El-Tantawywhich was featured in BJP last year, splits her time between London and Cairo, where she has been extensively working since the revolution. “Her photographic interest lies in exploring social and political issues, particularly those pertaining to her background,” says the agency. She will be mentored by VII Photo member Ed Kashi.
Franko, a documentary photographer born in Slovenia in 1993, has explored domestic and international social issues, “often touching on the loss of traditional values in the modern world,” says VII in a statement. “Franko’s vision in photography is to document the world, and to thereby unfold, discover and understand it. He believes that his youth and curiosity drive him to pick up themes that are easily and often overlooked.”
Franko, who’s based in Slovenia, will be mentored by Christopher Morris.
Rivkin is an American photojournalist based in Baku, Azerbaijan. She started her career as a print journalism intern at the Associated Press in Madrid in 2007, and later spent time developing several photography projects in Ethiopia and her hometown of Chicago.
“Between 2008-2009 she covered the Midwest region of the United States focusing on local politics, the financial crisis and social issues with The New York Times as a primary client,” says VII. “Rivkin received a Young Explorers Grant from the National Geographic Society in 2010 to photograph life along the Baku-Tbilisi-Ceyhan oil pipeline in Azerbaijan, Georgia and Turkey. In 2011 she was awarded a Fulbright fellowship in photography to return to Azerbaijan.”
Rivkin will be mentored by Ron Haviv.
The four photographers will join Giovanni Cocco, Mikolaj Nowacki and Sim Chi Yin, who were selected for the VII Mentor Program last year.
Meanwhile, photographers Peter DiCampo, Erin Trieb and Tanyth Berkeley have left the agency’s programme. “VII would also like to take this opportunity to wish photographers Peter DiCampo, Erin Trieb and Tanyth Berkeley great success in the future following their completion of the Mentor Program,” says a VII spokesman.
For more information, visit www.viiphoto.com.

Author: Shahidul Alam

Time Magazine Person of the Year 2018. A photographer, writer, curator and activist, Shahidul Alam obtained a PhD in chemistry before switching to photography.
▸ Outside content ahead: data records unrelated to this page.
(** The inner loop of [consPropSemiassign] for one constraint, from index
    [i] for at most [count] variables.  Returns the variables, the value of
    [i] when the loop is left (at a [break] it is not incremented), the
    result code, and the indices of the variables whose local upper bound
    was read, in order. *)
Fixpoint consProp_vars (consdata : SCIP_ConsData) (i count : nat)
  (vars : list (SCIP_VAR Real)) (result : SCIP_RESULT) (scanned : list nat)
  : option (list (SCIP_VAR Real) * nat * SCIP_RESULT * list nat) :=
  match count with
  | O => Some (vars, i, result, scanned)
  | S k =>
      var ← vars !! i;
      let scanned := scanned ++ [i] in
      if negb (SCIPisFeasZero (var_ub var)) then
        f ← cons_forbidden consdata !! SCIPvarGetMedian var;
        if (f : bool) && SCIPisLocationInCluster var (cons_location consdata)
        then
          let '(var', infeasible, fixed) := SCIPfixVar var real_0 in
          let vars := <[i:=var']> vars in
          if (infeasible : bool) then Some (vars, i, SCIP_CUTOFF, scanned)
          else consProp_vars consdata (S i) k vars SCIP_REDUCEDDOM scanned
        else consProp_vars consdata (S i) k vars result scanned
      else consProp_vars consdata (S i) k vars result scanned
  end.

(** The body of the outer loop for one constraint. *)
Definition consProp_cons (consdata : SCIP_ConsData)
  (vars : list (SCIP_VAR Real)) (result : SCIP_RESULT)
  : option (SCIP_ConsData * list (SCIP_VAR Real) * SCIP_RESULT * list nat) :=
  if cons_propagate consdata then
    let nvars := length vars in
    '(vars, i, result, scanned) ←
      consProp_vars consdata (cons_npropvars consdata)
        (nvars - cons_npropvars consdata) vars result [];
    Some ({| cons_location := cons_location consdata;
             cons_forbidden := cons_forbidden consdata;
             cons_node := cons_node consdata;
             cons_propagate := false;
             cons_npropvars := i |}, vars, result, scanned)
  else Some (consdata, vars, result, []).

(** The outer loop over the constraints, left at the first cutoff.  The
    last component lists, for each constraint, the indices it scanned. *)
Fixpoint consProp_conss (conss : list SCIP_ConsData)
  (vars : list (SCIP_VAR Real)) (result : SCIP_RESULT)
  : option (list SCIP_ConsData * list (SCIP_VAR Real) * SCIP_RESULT
            * list (list nat)) :=
  match conss with
  | [] => Some ([], vars, result, [])
  | consdata :: rest =>
      if decide (result = SCIP_CUTOFF)
      then Some (conss, vars, result, map (fun _ => []) conss)
      else
        '(consdata', vars, result, scanned) ← consProp_cons consdata vars result;
        '(rest', vars, result, trace) ← consProp_conss rest vars result;
        Some (consdata' :: rest', vars, result, scanned :: trace)
  end.

(** [consPropSemiassign] *)
Definition consPropSemiassign (conss : list SCIP_ConsData)
  (vars : list (SCIP_VAR Real))
  : option (list SCIP_ConsData * list (SCIP_VAR Real) * SCIP_RESULT
            * list (list nat)) :=
  consProp_conss conss vars SCIP_DIDNOTFIND.

End ConsSemiassign.

(** [consActiveSemiassign]: the constraint data, the pricer data, and
    whether [SCIPrepropagateNode] was called. *)
Definition consActiveSemiassign (nlocations nvars : nat)
  (consdata : SCIP_ConsData) (pricerdata : SCIP_PricerData)
  : option (SCIP_ConsData * SCIP_PricerData * bool) :=
  let repropagate := cons_npropvars consdata <? nvars in
  let consdata' :=
    if repropagate
    then {| cons_location := cons_location consdata;
            cons_forbidden := cons_forbidden consdata;
            cons_node := cons_node consdata;
            cons_propagate := true;
            cons_npropvars := cons_npropvars consdata |}
    else consdata in
  pricerdata' ← SCIPpricerCpmpForbidAssignments nlocations pricerdata
                  (cons_location consdata) (cons_forbidden consdata);
  Some (consdata', pricerdata', repropagate).

(** [consDeactiveSemiassign] *)
Definition consDeactiveSemiassign (nlocations : nat)
  (consdata : SCIP_ConsData) (pricerdata : SCIP_PricerData)
  : option (SCIP_ConsData * SCIP_PricerData) :=
  pricerdata' ← SCIPpricerCpmpAllowAssignments nlocations pricerdata
                  (cons_location consdata) (cons_forbidden consdata);
  Some ({| cons_location := cons_location consdata;
           cons_forbidden := cons_forbidden consdata;
           cons_node := cons_node consdata;
           cons_propagate := false;
           cons_npropvars := cons_npropvars consdata |}, pricerdata').

(** ** branch_semiassign.c *)

(** A child node created by the branching rule, with the constraint that
    was added to it. *)
Record Child := {
  child_node : nat;
  child_cons : SCIP_ConsData
}.

Section BranchSemiassign.
Context {Real : Type} `{!Numerics Real} `{!Engine Real}.

(** [assignments[i][j] += x] *)
Definition mat_add (assignments : list (list Real)) (i j : nat) (x : Real)
  : option (list (list Real)) :=
  a ← mat_get assignments i j; mat_set assignments i j (real_add a x).

(** [computeAssignments]; [sol] gives [SCIPgetSolVal(scip, sol, var)]. *)
Definition computeAssignments (nlocations : nat)
  (vars : list (SCIP_VAR Real)) (sol : SCIP_VAR Real -> Real)
  : option (list (list Real)) :=
  let assignments := replicate nlocations (replicate nlocations real_0) in
  foldlM (fun assignments var =>
            let cluster := SCIPvarGetMedian var in
            let memebers := SCIPvarGetLocations var in
            foldlM (fun assignments member =>
                      mat_add assignments member cluster (sol var))
              assignments memebers)
    assignments vars.

(** [sortMedians]: each row of [assignments] and of [sortedids] is handed
    to [SCIPsortDownRealInt], which sorts both in place. *)
Definition sortMedians (nlocations : nat) (sortedids : list (list nat))
  (assignments : list (list Real))
  : option (list (list nat) * list (list Real)) :=
  for_loop (fun i '(sortedids, assignments) =>
              keys ← assignments !! i;
              ids ← sortedids !! i;
              let '(keys', ids') := SCIPsortDownRealInt keys ids nlocations in
              Some (<[i:=ids']> sortedids, <[i:=keys']> assignments))
    0 nlocations (sortedids, assignments).

(** The inner loop of [chooseLocation] for location [i]:
    [(nfracmedians, totfrac, halffrac)]. *)
Definition chooseLocation_medians (nlocations : nat)
  (assignments : list (list Real)) (i : nat) : option (nat * Real * Real) :=
  for_loop (fun median '(nfracmedians, totfrac, halffrac) =>
              a ← mat_get assignments i median;
              if negb (SCIPisFeasIntegral a) then
                Some (nfracmedians + 1, real_add totfrac a,
                      if median mod 2 =? 0 then real_add halffrac a
                      else halffrac)
              else Some (nfracmedians, totfrac, halffrac))
    0 nlocations (0, real_0, real_0).

(** The outer loop of [chooseLocation], on the state
    [(location, maxnfracmedians, minfracdiff)]. *)
Definition chooseLocation_step (nlocations : nat)
  (assignments : list (list Real)) (i : nat) (st : Z * nat * Real)
  : option (Z * nat * Real) :=
  let '(location, maxnfracmedians, minfracdiff) := st in
  '(nfracmedians, totfrac, halffrac) ←
    chooseLocation_medians nlocations assignments i;
  let fracdiff := real_ABS (real_sub halffrac (real_mul real_half totfrac)) in
  if (maxnfracmedians <? nfracmedians)
     || ((0 <? nfracmedians) && (nfracmedians =? maxnfracmedians)
         && SCIPisFeasLT fracdiff minfracdiff)
  then Some (Z.of_nat i, nfracmedians, fracdiff)
  else Some (location, maxnfracmedians, minfracdiff).

(** [chooseLocation]: the location to branch on, or -1. *)
Definition chooseLocation (nlocations : nat) (assignments : list (list Real))
  : option Z :=
  '(location, _, _) ← for_loop (chooseLocation_step nlocations assignments)
                        0 nlocations ((-1)%Z, 0, SCIPinfinity);
  Some location.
His seminal work “The Struggle for Democracy” contributed to the removal of General Ershad. Former president of the Bangladesh Photographic Society, Alam set up the Drik agency, Chobi Mela festival and Pathshala, South Asian Media Institute, considered one of the finest schools of photography in the world. Shown in MOMA New York, Centre Georges Pompidou, Royal Albert Hall and Tate Modern, Alam has been guest curator of Whitechapel Gallery, Winterthur Gallery and Musee de Quai Branly. His awards include Mother Jones, Shilpakala Award and Lifetime Achievement Award at the Dali International Festival of Photography. Speaker at Harvard, Stanford, UCLA, Oxford and Cambridge universities, TEDx, POPTech and National Geographic, Alam chaired the international jury of the prestigious World Press Photo contest. Honorary Fellow of Royal Photographic Society, Alam is visiting professor of Sunderland University in UK and advisory board member of National Geographic Society. John Morris, the former picture editor of Life Magazine describes his book “My journey as a witness”, (listed in “Best Photo Books of 2011” by American Photo), as “The most important book ever written by a photographer.”
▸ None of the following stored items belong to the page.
(* ------------------------------------------------------------------ *)
(** ** [new Date(s)] and [toISOString()] *)

Definition digit_val (c : ascii) : option Z :=
  let n := code c in
  if Nat.leb 48 n && Nat.leb n 57 then Some (Z.of_nat (n - 48)) else None.

Fixpoint parse_digits_acc (acc : Z) (s : string) : option Z :=
  match s with
  | EmptyString => Some acc
  | String c r =>
      match digit_val c with
      | Some d => parse_digits_acc (acc * 10 + d)%Z r
      | None => None
      end
  end.

(** A field of [n] decimal digits at offset [i]. *)
Definition digits_at (i n : nat) (s : string) : option Z :=
  parse_digits_acc 0 (substring i n s).

Definition char_at_is (i : nat) (c : ascii) (s : string) : bool :=
  match String.get i s with Some d => Ascii.eqb c d | None => false end.

Definition is_leap (y : Z) : bool :=
  (Z.eqb (y mod 4) 0 && negb (Z.eqb (y mod 100) 0)) || Z.eqb (y mod 400) 0.

Definition days_in_month (y m : Z) : Z :=
  match m with
  | 2 => if is_leap y then 29 else 28
  | 4 | 6 | 9 | 11 => 30
  | _ => 31
  end%Z.

(** Days since 1970-01-01 of a proleptic Gregorian date. *)
Definition days_from_civil (y m d : Z) : Z :=
  let y := if (m <=? 2)%Z then (y - 1)%Z else y in
  let era := (y / 400)%Z in
  let yoe := (y - era * 400)%Z in
  let mp := (if (2 <? m)%Z then m - 3 else m + 9)%Z in
  let doy := ((153 * mp + 2) / 5 + d - 1)%Z in
  let doe := (yoe * 365 + yoe / 4 - yoe / 100 + doy)%Z in
  (era * 146097 + doe - 719468)%Z.

(** The civil date of a day number (inverse of [days_from_civil]). *)
Definition civil_from_days (z : Z) : Z * Z * Z :=
  let z := (z + 719468)%Z in
  let era := (z / 146097)%Z in
  let doe := (z - era * 146097)%Z in
  let yoe := ((doe - doe / 1460 + doe / 36524 - doe / 146096) / 365)%Z in
  let y := (yoe + era * 400)%Z in
  let doy := (doe - (365 * yoe + yoe / 4 - yoe / 100))%Z in
  let mp := ((5 * doy + 2) / 153)%Z in
  let d := (doy - (153 * mp + 2) / 5 + 1)%Z in
  let m := (if (mp <? 10)%Z then mp + 3 else mp - 9)%Z in
  ((if (m <=? 2)%Z then y + 1 else y)%Z, m, d).

(** [Date.parse] of the JavaScript engine: the time value in milliseconds
    of a string, [None] for NaN.  What it accepts beyond the Date Time
    String Format of the ECMAScript specification is implementation
    defined, and strings without an offset are read in the local time zone
    of the host; the conversion is therefore modelled over any engine, and
    statements about it quantify over every instance. *)
Class DateParse := date_parse : string -> option Z.

(** [Date.parse] on the strings of the form [YYYY-MM-DDTHH:mm:ssZ] (a
    valid UTC date-time of the Date Time String Format, whose time value the
    ECMAScript specification fixes); [None] for every other string.  Engines
    accept more (date-only, milliseconds, offsets, day overflow); this one
    serves for the sample evaluations. *)
Definition parse_iso_utc (s : string) : option Z :=
  if negb (Nat.eqb (String.length s) 20) then None else
  if negb (char_at_is 4 "-" s && char_at_is 7 "-" s && char_at_is 10 "T" s
           && char_at_is 13 ":" s && char_at_is 16 ":" s && char_at_is 19 "Z" s)
  then None else
  match digits_at 0 4 s, digits_at 5 2 s, digits_at 8 2 s,
        digits_at 11 2 s, digits_at 14 2 s, digits_at 17 2 s with
  | Some y, Some mo, Some d, Some h, Some mi, Some sec =>
      if (1 <=? mo)%Z && (mo <=? 12)%Z && (1 <=? d)%Z
         && (d <=? days_in_month y mo)%Z
         && (h <=? 23)%Z && (mi <=? 59)%Z && (sec <=? 59)%Z
      then Some (days_from_civil y mo d * 86400000
                 + h * 3600000 + mi * 60000 + sec * 1000)%Z
      else None
  | _, _, _, _, _, _ => None
  end.

(** [TimeClip]: a time value more than 8.64e15 ms from the epoch is NaN. *)
Definition time_clip (t : option Z) : option Z :=
  match t with
  | Some t => if (Z.abs t <=? 8640000000000000)%Z then Some t else None
  | None => None
  end.

(** [new Date(entry.creationDate)]: the time value, [None] for an Invalid
    Date.  An absent [creationDate] is [new Date(undefined)], an Invalid
    Date; a string goes through [Date.parse] and [TimeClip]. *)
Definition new_Date `{DP : DateParse} (s : option string) : option Z :=
  match s with
  | None => None
  | Some s => time_clip (date_parse s)
  end.

(** The last [width] decimal digits of [n >= 0], zero padded. *)
Fixpoint pad_dec (width : nat) (n : Z) (acc : string) : string :=
  match width with
  | O => acc
  | S w => pad_dec w (n / 10)%Z (String (ascii_of_nat (48 + Z.to_nat (n mod 10)%Z)) acc)
  end.

(** The year of [toISOString]: four digits, or a sign and six digits. *)
Definition iso_year (y : Z) : string :=
  if (0 <=? y)%Z && (y <=? 9999)%Z then pad_dec 4 y ""
  else (if (y <? 0)%Z then "-" else "+") ++ pad_dec 6 (Z.abs y) "".

(** [date.toISOString().split('T')[0]]; [toISOString] throws a RangeError
    on an Invalid Date. *)
Definition iso_date_part (t : option Z) : res string :=
  match t with
  | None => Throw RangeError
  | Some t =>
      let '(y, m, d) := civil_from_days (t / 86400000)%Z in
      Ok (iso_year y ++ "-" ++ pad_dec 2 m "" ++ "-" ++ pad_dec 2 d "")
  end.

(* ------------------------------------------------------------------ *)
(** ** [generateFilename] *)

(** [entry.uuid.slice(0, 8)]: a TypeError when [uuid] is absent. *)
Definition uuid_prefix (e : entry) : res string :=
  match uuid e with
  | Some u => Ok (slice0 8 u)
  | None => Throw TypeError
  end.

Definition generateFilename `{DP : DateParse} (st : state) (e : entry) : res (string * state) :=
  dateStr ← iso_date_part (new_Date (creationDate e));
  let title := extractTitle (text e) in
  baseFilename ←
    match title with
    | Some t =>
        if negb (String.eqb t "") then Ok (dateStr ++ " " ++ sanitize_title t)
        else p ← uuid_prefix e; Ok (dateStr ++ " " ++ p)
    | None => p ← uuid_prefix e; Ok (dateStr ++ " " ++ p)
    end;
  filename ←
    (let filename := baseFilename ++ ".md" in
     if decide (filename ∈ usedFilenames st)
     then p ← uuid_prefix e; Ok (baseFilename ++ " (" ++ p ++ ").md")
     else Ok filename);
  Ok (filename, set_usedFilenames st ({[ filename ]} ∪ usedFilenames st)).

(* ------------------------------------------------------------------ *)
(** ** [buildFrontmatter] *)

(** Property lookup [MOON_PHASES[k]] on a plain object literal: its own
    properties, then those of [Object.prototype]. *)
Inductive js_prop :=
| PStr (s : string)          (* an own string property *)
| PFun (name : string)       (* a method inherited from Object.prototype *)
| PProto.                    (* [__proto__]: Object.prototype itself *)

Definition MOON_PHASES : list (string * string) :=
  [ ("new", "New Moon"); ("waxing-crescent", "Waxing Crescent");
    ("first-quarter", "First Quarter"); ("waxing-gibbous", "Waxing Gibbous");
    ("full", "Full Moon"); ("waning-gibbous", "Waning Gibbous");
    ("last-quarter", "Last Quarter"); ("waning-crescent", "Waning Crescent") ].

Definition object_prototype_methods : list string :=
  [ "constructor"; "__defineGetter__"; "__defineSetter__"; "hasOwnProperty";
    "__lookupGetter__"; "__lookupSetter__"; "isPrototypeOf";
    "propertyIsEnumerable"; "toString"; "valueOf"; "toLocaleString" ].

Fixpoint assoc_str (k : string) (l : list (string * string)) : option string :=
  match l with
  | [] => None
  | (k', v) :: l' => if String.eqb k k' then Some v else assoc_str k l'
  end.

Definition get_prop (table : list (string * string)) (k : string) : option js_prop :=
  match assoc_str k table with
  | Some v => Some (PStr v)
  | None =>
      if String.eqb k "__proto__" then Some PProto
      else if existsb (String.eqb k) object_prototype_methods then Some (PFun k)
      else None
  end.

(** Truthiness of a looked-up value: the labels are non-empty strings,
    functions and objects are truthy. *)
Definition prop_truthy (p : option js_prop) : bool :=
  match p with
  | Some (PStr s) => negb (String.eqb s "")
  | Some _ => true
  | None => false
  end.

Record fm_location := {
  l_name : option string; l_locality : option string; l_region : option string;
  l_country : option string; l_latitude : option Q; l_longitude : option Q }.

Record fm_weather := {
  w_conditions : option string;
  w_temperature_c : option Q;
  w_humidity : option Q;
  w_pressure_mb : option Q;
  w_wind_speed_kph : option Q;
  w_wind_bearing : option Q;
  w_visibility_km : option Q;
  w_moon_phase : option js_prop }.

Record fm_activity := { a_type : option string; a_steps : option Z }.

Record fm_device := {
  d_name : option string; d_type : option string; d_model : option string;
  d_os : option string; d_os_version : option string }.

Record photo_meta := {
  p_file : string; p_identifier : string; p_camera : option string;
  p_lens : option string; p_date : option string; p_dimensions : option string }.

Record frontmatter := {
  fm_uuid : option string;
  fm_created : option string;
  fm_modified : option string;
  fm_timezone : option string;
  fm_starred : option bool;
  fm_pinned : option bool;
  fm_all_day : option bool;
  fm_tags : option (list string);
  fm_location_ : option fm_location;
  fm_weather_ : option fm_weather;
  fm_activity_ : option fm_activity;
  fm_device_ : option fm_device;
  fm_photos : option (list photo_meta);
  fm_editing_time_seconds : option Z }.

(** [if (x) obj.k = x]: keep a field only when truthy. *)
Definition keep_str (o : option string) : option string :=
  if str_truthy o then o else None.
Definition keep_q (o : option Q) : option Q := if q_truthy o then o else None.
Definition keep_z (o : option Z) : option Z := if z_truthy o then o else None.
Definition keep_bool (o : option bool) : option bool :=
  if bool_truthy o then o else None.
Definition keep_q_pos (o : option Q) : option Q := if q_pos o then o else None.

Definition is_word_or_hyphen (c : ascii) : bool :=
  let n := code c in
  (Nat.leb 48 n && Nat.leb n 57) || (Nat.leb 65 n && Nat.leb n 90)
  || (Nat.leb 97 n && Nat.leb n 122) || Nat.eqb n 95 || Nat.eqb n 45.

Fixpoint ws_to_hyphen_go (in_run : bool) (s : string) : string :=
  match s with
  | EmptyString => EmptyString
  | String c r =>
      if is_ws c then
        if in_run then ws_to_hyphen_go true r else String "-" (ws_to_hyphen_go true r)
      else String c (ws_to_hyphen_go false r)
  end.

Fixpoint keep_word_chars (s : string) : string :=
  match s with
  | EmptyString => EmptyString
  | String c r =>
      if is_word_or_hyphen c then String c (keep_word_chars r) else keep_word_chars r
  end.

Fixpoint to_lower (s : string) : string :=
  match s with
  | EmptyString => EmptyString
  | String c r =>
      let n := code c in
      String (if Nat.leb 65 n && Nat.leb n 90 then ascii_of_nat (n + 32) else c)
             (to_lower r)
  end.

(** [sanitizeTag]: [.replace(/\s+/g, '-').replace(/[^\w\-]/g, '').toLowerCase()] *)
Definition sanitizeTag (tag : string) : string :=
  to_lower (keep_word_chars (ws_to_hyphen_go false tag)).

(** [String(n)] for an integer. *)
Definition Z_to_dec (z : Z) : string :=
  let fix go (fuel : nat) (n : Z) (acc : string) : string :=
    match fuel with
    | O => acc
    | S f =>
        let acc' := String (ascii_of_nat (48 + Z.to_nat (n mod 10)%Z)) acc in
        if (n <? 10)%Z then acc' else go f (n / 10)%Z acc'
    end in
  if (z <? 0)%Z then "-" ++ go 400%nat (- z)%Z "" else go 400%nat z "".

(** [Object.keys(obj).length > 0] counts the fields that were set. *)
Definition set_b {A} (o : option A) : bool :=
  match o with Some _ => true | None => false end.

Definition build_location (loc : location) : option fm_location :=
  let l := {| l_name := keep_str (placeName loc);
              l_locality := keep_str (localityName loc);
              l_region := keep_str (administrativeArea loc);
              l_country := keep_str (country loc);
              l_latitude := keep_q (latitude loc);
              l_longitude := keep_q (longitude loc) |} in
  if set_b (l_name l) || set_b (l_locality l) || set_b (l_region l)
     || set_b (l_country l) || set_b (l_latitude l) || set_b (l_longitude l)
  then Some l else None.

(** The moon phase: [if (w.moonPhaseCode && MOON_PHASES[w.moonPhaseCode])]. *)
Definition moon_phase_of (w : weather) : option js_prop :=
  if str_truthy (moonPhaseCode w) then
    let p := get_prop MOON_PHASES (str_or (moonPhaseCode w) "") in
    if prop_truthy p then p else None
  else None.

Definition build_weather (w : weather) : option fm_weather :=
  let r := {| w_conditions := keep_str (conditionsDescription w);
              w_temperature_c := keep_q (temperatureCelsius w);
              w_humidity := keep_q_pos (relativeHumidity w);
              w_pressure_mb := keep_q (pressureMB w);
              w_wind_speed_kph := keep_q (windSpeedKPH w);
              w_wind_bearing := keep_q (windBearing w);
              w_visibility_km := keep_q_pos (visibilityKM w);
              w_moon_phase := moon_phase_of w |} in
  if set_b (w_conditions r) || set_b (w_temperature_c r) || set_b (w_humidity r)
     || set_b (w_pressure_mb r) || set_b (w_wind_speed_kph r)
     || set_b (w_wind_bearing r) || set_b (w_visibility_km r)
     || set_b (w_moon_phase r)
  then Some r else None.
One thought on “Gazi Nafiz Ahmed in prestigious VII Photo's Mentor Programme”

  1. It is a great honor not just for Mr. Gazi Nafiz Ahmed but also for entire Bangladesh.? I have seen some of his work and he is absolutely brilliant. Surely he will make the people of bangladesh very proud with his work. I congratulate him and wish him all the best in his new job.